Home economics in failing districts: House Bill No. 195 would require all secondary schools located in D- and F-rated school districts to teach home economics to students, based on a curriculum that would be developed by the state Board of Education. Topics would include cooking, child development, sewing and budgeting.

Mandatory kindergarten: Senate Bill 2068 would require 5-year-old children to attend kindergarten. Only 15 states and Washington D.C. require kindergarten attendance.

Shorten the school year: Students would attend school for 170 days instead of 180 days each year if House Bill 211 passes the legislature and is signed by the governor.

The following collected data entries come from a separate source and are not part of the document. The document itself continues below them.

(* ===== verification/_CoqProject ===== *)
-Q . S2P
Prelude.v
Text.v
Octets.v
Core.v
CanonicalRequests.v
CanonicalEvents.v
Stream.v
EventStream.v
EgressPolicy.v
EndpointUrl.v
Sharded.v
RuntimeHealth.v
RuntimeProbe.v
RuntimeQuota.v
WeightedSchedule.v
CredentialPool.v
Catalog.v
CatalogSync.v
ClientKey.v
ApiFormat.v
ResponseTransform.v
SecretStore.v
ControlPlane.v
StoreRows.v
StoreSchema.v
ControlStore.v
StoreProperties.v
EgressCompiler.v
RouteCompiler.v
RouteSnapshot.v
ProtocolTransform.v
SnapshotPublisher.v
CredentialRotation.v
PublisherProperties.v
ManagementService.v
ManagementSecurity.v
ServedAccess.v
ControlPlaneService.v
ManagementMutation.v
RouteScheduler.v
CredentialScheduler.v
PoolCompiler.v
AttemptOrchestrator.v
RouteExplain.v
SqliteTx.v
GrokAccounts.v
GrokWorker.v
GrokReauth.v
GrokProperties.v
GrokRuntime.v
EventLog.v
EventWriter.v
RuntimeStatus.v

Seclusion and restraint limitations: The Mississippi Student Safety Act would provide “minimum standards” to prohibit school officials from using certain student restraint and seclusion procedures. For example, a student in an “exclusion time-out” would have to be supervised at all times, could not be in a room with a locked door, and could not be in time-out for longer than an hour.

Daily school prayer “reflection time”: House Bill No. 201 would require schools to provide a “period of reflection” at the beginning of each school day so students can voluntarily participate in prayer.

 Pledge of Allegiance fine: Schools would receive a $1,500 fine if they fail to recite the Pledge of Allegiance within the first hour of class each day, according to House Bill No. 205.

Required writing curriculum: House Bill No. 196 would require the state Board of Education to create a manuscript handwriting curriculum that each school district would adopt.

School board qualifications: All members of local school boards who are elected to office must have completed at least one year of postsecondary education at an accredited college or university under Senate Bill 2037.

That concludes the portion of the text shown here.